Exercise: Your answer should be the full set of entries, given again without alteration.

Supplied material:
(** Every operation does what the bounded queue does. *)
Lemma queue_step_bounded asserts o (q : queue) calls q' :
  fits (contents (m_list q)) -> queue_step no_value asserts o q = Ok (calls, q') ->
  bounded_step o (seen q) = (calls, seen q') /\ fits (contents (m_list q')).
Proof.
  intros Hf. destruct o as [h|i|w|v| |]; cbn [queue_step bounded_step seen values slots sleepers].
  - unfold async_pop. run. rewrite is_empty_contents, front_contents. destruct (contents (m_list q)) as [|x l] eqn:El.
    + intros [= <- <-]. cbn. unfold seen. cbn. now rewrite El.
    + intros [= <- <-]. unfold seen. cbn. rewrite pop_front_contents, El. split; [reflexivity|].
      unfold fits in *. destruct capacity; [cbn in *; lia|exact I].
  - unfold pop_time_out. run. destruct (m_handlers q !! i) as [[[] h]|]; intros [= <- <-]; now split.
  - unfold async_wait. run. rewrite is_empty_contents. destruct (contents (m_list q)) as [|x l] eqn:El; intros [= <- <-];
      unfold seen; cbn; now rewrite El.
  - unfold push, push_waiters, queue_assert. run.
    destruct (m_wait_handlers q) as [|w ws] eqn:Ew; run; [|destruct (asserts && _); [discriminate|]];
      now apply push_woken.
  - intros E. apply cancele_bounded in E as [E ->]. now split.
  - unfold clear. run. destruct (cancele no_value q) as [[calls1 q1]|] eqn:E; [|discriminate]. intros [= <- <-].
    apply cancele_bounded in E as [E _]. cbn [seen] in E. rewrite E. unfold seen. cbn. rewrite clear_contents.
    split; [reflexivity|]. unfold fits. destruct capacity; [cbn; lia|exact I].
Qed.

Lemma queue_run_bounded asserts os : forall (q : queue) calls q',
  fits (contents (m_list q)) -> queue_run no_value asserts os q = Ok (calls, q') ->
  bounded_run os (seen q) = (calls, seen q') /\ fits (contents (m_list q')).
Proof.
  induction os as [|o os IH]; intros q calls q' Hf; cbn [queue_run bounded_run].
  - intros [= <- <-]. now split.
  - run. destruct (queue_step no_value asserts o q) as [[calls1 q1]|] eqn:E1; [|discriminate].
    destruct (queue_run no_value asserts os q1) as [[calls2 q2]|] eqn:E2; [|discriminate]. intros [= <- <-].
    destruct (queue_step_bounded asserts o q calls1 q1 Hf E1) as [-> F1].
    destruct (IH q1 calls2 q2 F1 E2) as [-> F2]. now split.
Qed.
End Bounded.
#[global] Arguments bounded_queue V H W : clear implicits.
#[global] Arguments BoundedQueue {V H W}.

(** A property of all values in the queue holds for those that are delivered;
    without timers a handler gets a value or is cancelled. *)
Lemma push_handlers_calls {V} {C : Container V} {H W : Type} asserts v hs : forall (q : coro_queue V H W) calls q',
  push_handlers asserts v hs q = Ok (calls, q') -> calls = [] \/ exists h, calls = [PopCall h None v].
Proof.
  induction hs as [|[timed h] hs IH]; intros q calls q'; cbn [push_handlers]; unfold queue_assert; run.
  - intros [= <- _]. now left.
  - destruct (asserts && _); [discriminate|]. destruct timed; cbn [negb]; [apply IH|]. intros [= <- _]. eauto.
Qed.

Definition call_keeps {V H W} (P : V -> Prop) (c : post V H W) : Prop :=
  match c with
  | PopCall _ None v => P v
  | PopCall _ (Some e) _ => e = operation_canceled
  | WaitCall _ _ => True
  end.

Reply to the task:
(** Every operation does what the bounded queue does. *)
Lemma queue_step_bounded asserts o (q : queue) calls q' :
  fits (contents (m_list q)) -> queue_step no_value asserts o q = Ok (calls, q') ->
  bounded_step o (seen q) = (calls, seen q') /\ fits (contents (m_list q')).
Proof.
  intros Hf. destruct o as [h|i|w|v| |]; cbn [queue_step bounded_step seen values slots sleepers].
  - unfold async_pop. run. rewrite is_empty_contents, front_contents. destruct (contents (m_list q)) as [|x l] eqn:El.
    + intros [= <- <-]. cbn. unfold seen. cbn. now rewrite El.
    + intros [= <- <-]. unfold seen. cbn. rewrite pop_front_contents, El. split; [reflexivity|].
      unfold fits in *. destruct capacity; [cbn in *; lia|exact I].
  - unfold pop_time_out. run. destruct (m_handlers q !! i) as [[[] h]|]; intros [= <- <-]; now split.
  - unfold async_wait. run. rewrite is_empty_contents. destruct (contents (m_list q)) as [|x l] eqn:El; intros [= <- <-];
      unfold seen; cbn; now rewrite El.
  - unfold push, push_waiters, queue_assert. run.
    destruct (m_wait_handlers q) as [|w ws] eqn:Ew; run; [|destruct (asserts && _); [discriminate|]];
      now apply push_woken.
  - intros E. apply cancele_bounded in E as [E ->]. now split.
  - unfold clear. run. destruct (cancele no_value q) as [[calls1 q1]|] eqn:E; [|discriminate]. intros [= <- <-].
    apply cancele_bounded in E as [E _]. cbn [seen] in E. rewrite E. unfold seen. cbn. rewrite clear_contents.
    split; [reflexivity|]. unfold fits. destruct capacity; [cbn; lia|exact I].
Qed.

Lemma queue_run_bounded asserts os : forall (q : queue) calls q',
  fits (contents (m_list q)) -> queue_run no_value asserts os q = Ok (calls, q') ->
  bounded_run os (seen q) = (calls, seen q') /\ fits (contents (m_list q')).
Proof.
  induction os as [|o os IH]; intros q calls q' Hf; cbn [queue_run bounded_run].
  - intros [= <- <-]. now split.
  - run. destruct (queue_step no_value asserts o q) as [[calls1 q1]|] eqn:E1; [|discriminate].
    destruct (queue_run no_value asserts os q1) as [[calls2 q2]|] eqn:E2; [|discriminate]. intros [= <- <-].
    destruct (queue_step_bounded asserts o q calls1 q1 Hf E1) as [-> F1].
    destruct (IH q1 calls2 q2 F1 E2) as [-> F2]. now split.
Qed.
End Bounded.
#[global] Arguments bounded_queue V H W : clear implicits.
#[global] Arguments BoundedQueue {V H W}.

(** A property of all values in the queue holds for those that are delivered;
    without timers a handler gets a value or is cancelled. *)
Lemma push_handlers_calls {V} {C : Container V} {H W : Type} asserts v hs : forall (q : coro_queue V H W) calls q',
  push_handlers asserts v hs q = Ok (calls, q') -> calls = [] \/ exists h, calls = [PopCall h None v].
Proof.
  induction hs as [|[timed h] hs IH]; intros q calls q'; cbn [push_handlers]; unfold queue_assert; run.
  - intros [= <- _]. now left.
  - destruct (asserts && _); [discriminate|]. destruct timed; cbn [negb]; [apply IH|]. intros [= <- _]. eauto.
Qed.

Definition call_keeps {V H W} (P : V -> Prop) (c : post V H W) : Prop :=
  match c with
  | PopCall _ None v => P v
  | PopCall _ (Some e) _ => e = operation_canceled
  | WaitCall _ _ => True
  end.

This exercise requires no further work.